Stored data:
---+---
(** * The accounts service (services/users.service.js), embedded in Rocq

    The file holds two Moleculer service definitions: a thin [users]
    service (list, create) and the [accounts] service, which owns the
    credential records.  This development embeds the [accounts] service.

    The service is a Moleculer service definition whose action handlers are
    [async] functions over a document collection ([this.adapter]), a
    configuration snapshot ([this.config]), the process environment and a
    handful of libraries (bcrypt, jsonwebtoken, speakeasy, crypto).

    Handlers are embedded as computations in a state-and-exception monad
    over a [World] (the collection, the id allocator of the store, the
    entropy consumed so far and the mails handed to the mail service).
    A thrown error keeps the state reached so far, as a rejected promise
    keeps the writes already made. *)

From Stdlib Require Import ZArith List Bool Ascii String Lia.
From stdpp Require Import base option list strings gmap.

Local Open Scope string_scope.
Local Open Scope Z_scope.

(** ** JavaScript values the handlers depend on *)

(** A numeric field of a stored document: absent, [null], [NaN] or a
    number.  The expiry comparisons of the handlers tell them apart. *)
Inductive jsnum : Type :=
| JUndefined
| JNull
| JNaN
| JNum (z : Z).

(** [e < n] for a number [n]: [undefined] and [NaN] compare false,
    [null] converts to 0. *)
Definition js_lt (e : jsnum) (n : Z) : bool :=
  match e with
  | JUndefined => false
  | JNull => 0 <? n
  | JNaN => false
  | JNum z => z <? n
  end.

(** [Date.now() + Number(process.env.X)]: [Number(undefined)] is [NaN]. *)
Definition js_add_env (n : Z) (e : option Z) : jsnum :=
  match e with
  | Some d => JNum (n + d)
  | None => JNaN
  end.

(** Truthiness of an optional string parameter: [undefined] and the empty
    string are falsy. *)
Definition truthy (s : option string) : bool :=
  match s with
  | Some s => negb (bool_decide (s = EmptyString))
  | None => false
  end.

(** ** Documents of the accounts collection *)

Record Totp : Type := {
  totp_enabled : bool;
  totp_secret : option string
}.

Record Account : Type := {
  _id : nat;
  username : option string;
  email : string;
  firstName : string;
  lastName : string;
  avatar : option string;
  roles : list string;
  plan : string;
  socialLinks : gmap string string;
  createdAt : Z;
  verified : bool;
  status : Z;
  passwordless : bool;
  password : option string;
  verificationToken : option string;
  passwordlessToken : option string;
  passwordlessTokenExpires : jsnum;
  resetToken : option string;
  resetTokenExpires : jsnum;
  totp : option Totp
}.

(** [user.totp && user.totp.enabled] *)
Definition totp_on (a : Account) : bool :=
  match totp a with
  | Some t => totp_enabled t
  | None => false
  end.

(** ** Update operators: the entries of a [$set] / [$unset] object *)

Inductive SetOp : Type :=
| Set_verified (b : bool)
| Set_verificationToken_null
| Set_status (n : Z)
| Set_password (h : string)
| Set_passwordless (b : bool)
| Set_passwordlessToken (t : string)
| Set_passwordlessTokenExpires (e : jsnum)
| Set_resetToken (t : option string)
| Set_resetTokenExpires (e : jsnum)
| Set_totp_enabled (b : bool)
| Set_totp_secret (s : option string)
| Set_socialLink (provider socialID : string)
| Unset_socialLink (provider : string).

Definition with_core (a : Account) (v : bool) (vt : option string) (st : Z)
    (pl : bool) (pw : option string) : Account :=
  {| _id := _id a; username := username a; email := email a;
     firstName := firstName a; lastName := lastName a; avatar := avatar a;
     roles := roles a; plan := plan a; socialLinks := socialLinks a;
     createdAt := createdAt a; verified := v; status := st;
     passwordless := pl; password := pw; verificationToken := vt;
     passwordlessToken := passwordlessToken a;
     passwordlessTokenExpires := passwordlessTokenExpires a;
     resetToken := resetToken a; resetTokenExpires := resetTokenExpires a;
     totp := totp a |}.
(** * Saving, loading, training and validating small fully-connected networks

    A shallow embedding of the notebooks
    [intro-to-pytorch/Part 6 - Saving and Loading Models.ipynb] and
    [intro-to-pytorch/Part 5 - Inference and Validation (Exercises).ipynb]
    (the latter also carries the cells of the "Training Neural Networks"
    notebook).

    The notebooks arrange calls into the PyTorch library.  The library
    operations the cells call are modelled in [Module Torch] with the
    semantics PyTorch documents; tensor entries are real numbers, the usual
    idealisation of 32-bit floats.  The cells themselves are embedded in
    [Module Part6] and [Module Part5]. *)

From Stdlib Require Import Reals Lra Ascii.
From stdpp Require Import base strings list pretty gmap.

Open Scope string_scope.
Open Scope list_scope.

(** ** The library operations used by the notebooks *)

Module Torch.

(** [torch.Size]: the list of dimensions of a tensor. *)
Definition shape := list nat.

(** A tensor: its size and its entries in row-major order. *)
Record tensor := Tensor { size : shape; data : list R }.

(** What [load_state_dict] reports: a stored parameter whose size is not
    the size of the parameter of the model. *)
Inductive load_msg :=
| SizeMismatch (key : string) (from_checkpoint in_model : shape).

Record load_report := LoadReport {
  missing_keys : list string;
  unexpected_keys : list string;
  error_msgs : list load_msg
}.

(** Python exceptions the cells can raise. *)
Inductive exn :=
| FileNotFoundError (path : string)
| KeyError (key : string)
| TypeError (what : string)
| RuntimeError (what : string)
| RuntimeError_load_state_dict (r : load_report)
| CudaUnavailable
| ZeroDivisionError.

(** The last character of a string. *)
Fixpoint last_char (s : string) : option ascii :=
  match s with
  | EmptyString => None
  | String a EmptyString => Some a
  | String _ s' => last_char s'
  end.

(** [OrderedDict] from parameter names to tensors, as returned by
    [Module.state_dict()]. *)
Definition state_dict := list (string * tensor).

Fixpoint sd_lookup (k : string) (sd : state_dict) : option tensor :=
  match sd with
  | [] => None
  | (k', t) :: sd' => if decide (k' = k) then Some t else sd_lookup k sd'
  end.

Definition sd_keys (sd : state_dict) : list string := sd.*1.

(** The global random number generator, as the stream of reals it will
    produce; drawing [n] numbers returns them with the rest of the stream. *)
Definition rng := nat → R.

Definition rand (n : nat) (g : rng) : list R * rng :=
  (g <$> seq 0 n, λ j, g (n + j)).

(** [nn.Linear(in_features, out_features)]: a weight of size
    [out_features x in_features] and a bias of size [out_features], both
    randomly initialised. *)
Record Linear := {
  in_features : nat;
  out_features : nat;
  weight : tensor;
  bias : tensor
}.

Definition nn_Linear (i o : nat) (g : rng) : Linear * rng :=
  let '(w, g1) := rand (o * i) g in
  let '(b, g2) := rand o g1 in
  ({| in_features := i; out_features := o;
      weight := Tensor [o; i] w; bias := Tensor [o] b |}, g2).

(** A layer [Linear(i, o)] whose weights are all zero and whose bias is
    [b]. *)
Definition Linear_zero_weights (i o : nat) (b : list R) : Linear :=
  {| in_features := i; out_features := o;
     weight := Tensor [o; i] (replicate (o * i) 0%R);
     bias := Tensor [o] b |}.

(** [state_dict()] of a linear layer registered under [prefix]. *)
Definition Linear_state_dict (prefix : string) (l : Linear) : state_dict :=
  [(prefix +:+ "weight", weight l); (prefix +:+ "bias", bias l)].

(** The two parameters of a linear layer. *)
Inductive field := Weight | Bias.

Definition field_name (f : field) : string :=
  match f with Weight => "weight" | Bias => "bias" end.

Definition field_of (f : field) (l : Linear) : tensor :=
  match f with Weight => weight l | Bias => bias l end.

(** Two layers with the same features and the same sizes of tensors. *)
Definition same_layout (l0 l : Linear) : Prop :=
  in_features l0 = in_features l ∧ out_features l0 = out_features l
  ∧ size (weight l0) = size (weight l) ∧ size (bias l0) = size (bias l).

(** [Module._load_from_state_dict] for one parameter: a stored tensor of the
    parameter's size is copied into it ([param.copy_(input_param)]); a stored
    tensor of another size is reported and the parameter is left alone; a
    key that is not stored is reported missing. *)
Definition load_param (sd : state_dict) (key : string) (p : tensor)
  : tensor * (list string * list load_msg) :=
  match sd_lookup key sd with
  | Some t =>
      if decide (size t = size p)
      then (Tensor (size p) (data t), ([], []))
      else (p, ([], [SizeMismatch key (size t) (size p)]))
  | None => (p, ([key], []))
  end.

Definition load_Linear (sd : state_dict) (prefix : string) (l : Linear)
  : Linear * (list string * list load_msg) :=
  let '(w, (mw, ew)) := load_param sd (prefix +:+ "weight") (weight l) in
  let '(b, (mb, eb)) := load_param sd (prefix +:+ "bias") (bias l) in
  ({| in_features := in_features l; out_features := out_features l;
      weight := w; bias := b |}, (mw ++ mb, ew ++ eb)).

(** Rows of a row-major matrix with [cols] columns. *)
Fixpoint rows (n cols : nat) (d : list R) : list (list R) :=
  match n with
  | 0 => []
  | S n' => take cols d :: rows n' cols (drop cols d)
  end.

Definition dot (a b : list R) : R := foldr Rplus 0%R (zip_with Rmult a b).

(** [Linear.forward] on one example: [W x + b], for an example of
    [in_features] entries and a layer whose tensors have the sizes of its
    features. *)
Definition Linear_forward (l : Linear) (x : list R) : list R :=
  zip_with Rplus
    ((λ r, dot r x) <$> rows (out_features l) (in_features l) (data (weight l)))
    (data (bias l)).

(** [F.relu]. *)
Definition relu (x : list R) : list R := (λ v, Rmax 0 v) <$> x.

(** [nn.Dropout(p)]: in training mode every entry is zeroed with
    probability [p] and the kept ones are scaled by [1/(1-p)]; in evaluation
    mode it is the identity.  [keep j] is the random draw for entry [j]. *)
Record Dropout := { p : R }.

Definition Dropout_forward (d : Dropout) (training : bool) (keep : nat → bool)
    (x : list R) : list R :=
  if training
  then imap (λ j v, if keep j then (v / (1 - p d))%R else 0%R) x
  else x.

(** [F.log_softmax] along the class dimension. *)
Definition log_softmax (x : list R) : list R :=
  let lse := ln (foldr Rplus 0%R (exp <$> x)) in
  (λ v, (v - lse)%R) <$> x.

End Torch.

(** ** The network class of [fc_model] *)

Module FcModel.
Import Torch.

(** Modelled from the spec: [fc_model.Network], the class the notebook
    instantiates as [fc_model.Network(784, 10, [512, 256, 128])]; its file
    is not among the sources.  The spec describes "an ordered collection of
    per-layer weight matrices and bias vectors, addressed by layer
    name/index" built from "the input dimension, output dimension, the list
    of hidden-layer widths"; the notebook prints the instance as a
    [ModuleList] [hidden_layers] of [Linear(784, 512)], [Linear(512, 256)],
    [Linear(256, 128)], an [output] layer [Linear(128, 10)] and a
    [Dropout(p=0.5)], with the state-dict keys [hidden_layers.0.weight],
    [hidden_layers.0.bias], ..., [output.weight], [output.bias].  A module
    is created in training mode. *)
Record Network := {
  hidden_layers : list Linear;
  output : Linear;
  dropout : Dropout;
  training : bool
}.

(** Modelled from the spec: the chain of hidden layers [Linear(i, h1)],
    [Linear(h1, h2)], ... of the constructor, returned with the width of the
    last one.  For an empty list of widths, of which the spec says nothing,
    there is no hidden layer and the output layer reads the input. *)
Fixpoint hidden_stack (i : nat) (hs : list nat) (g : rng)
  : list Linear * (nat * rng) :=
  match hs with
  | [] => ([], (i, g))
  | h :: hs' =>
      let '(l, g1) := nn_Linear i h g in
      let '(ls, r) := hidden_stack h hs' g1 in
      (l :: ls, r)
  end.

(** Modelled from the spec: the constructor [Network(input_size,
    output_size, hidden_layers)]; every parameter is drawn from the random
    number generator. *)
Definition Network_init (input_size output_size : nat) (hs : list nat)
    (g : rng) : Network :=
  let '(ls, (last, g1)) := hidden_stack input_size hs g in
  let '(out, _) := nn_Linear last output_size g1 in
  {| hidden_layers := ls; output := out;
     dropout := {| p := 0.5 |}; training := true |}.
---+---
Problem
Retype exactly the lines above, from the one with "produce; drawing [n]" through the one with "size (bias l).", inclusive.

Response to this task
    produce; drawing [n] numbers returns them with the rest of the stream. *)
Definition rng := nat → R.

Definition rand (n : nat) (g : rng) : list R * rng :=
  (g <$> seq 0 n, λ j, g (n + j)).

(** [nn.Linear(in_features, out_features)]: a weight of size
    [out_features x in_features] and a bias of size [out_features], both
    randomly initialised. *)
Record Linear := {
  in_features : nat;
  out_features : nat;
  weight : tensor;
  bias : tensor
}.

Definition nn_Linear (i o : nat) (g : rng) : Linear * rng :=
  let '(w, g1) := rand (o * i) g in
  let '(b, g2) := rand o g1 in
  ({| in_features := i; out_features := o;
      weight := Tensor [o; i] w; bias := Tensor [o] b |}, g2).

(** A layer [Linear(i, o)] whose weights are all zero and whose bias is
    [b]. *)
Definition Linear_zero_weights (i o : nat) (b : list R) : Linear :=
  {| in_features := i; out_features := o;
     weight := Tensor [o; i] (replicate (o * i) 0%R);
     bias := Tensor [o] b |}.

(** [state_dict()] of a linear layer registered under [prefix]. *)
Definition Linear_state_dict (prefix : string) (l : Linear) : state_dict :=
  [(prefix +:+ "weight", weight l); (prefix +:+ "bias", bias l)].

(** The two parameters of a linear layer. *)
Inductive field := Weight | Bias.

Definition field_name (f : field) : string :=
  match f with Weight => "weight" | Bias => "bias" end.

Definition field_of (f : field) (l : Linear) : tensor :=
  match f with Weight => weight l | Bias => bias l end.

(** Two layers with the same features and the same sizes of tensors. *)
Definition same_layout (l0 l : Linear) : Prop :=
  in_features l0 = in_features l ∧ out_features l0 = out_features l
  ∧ size (weight l0) = size (weight l) ∧ size (bias l0) = size (bias l).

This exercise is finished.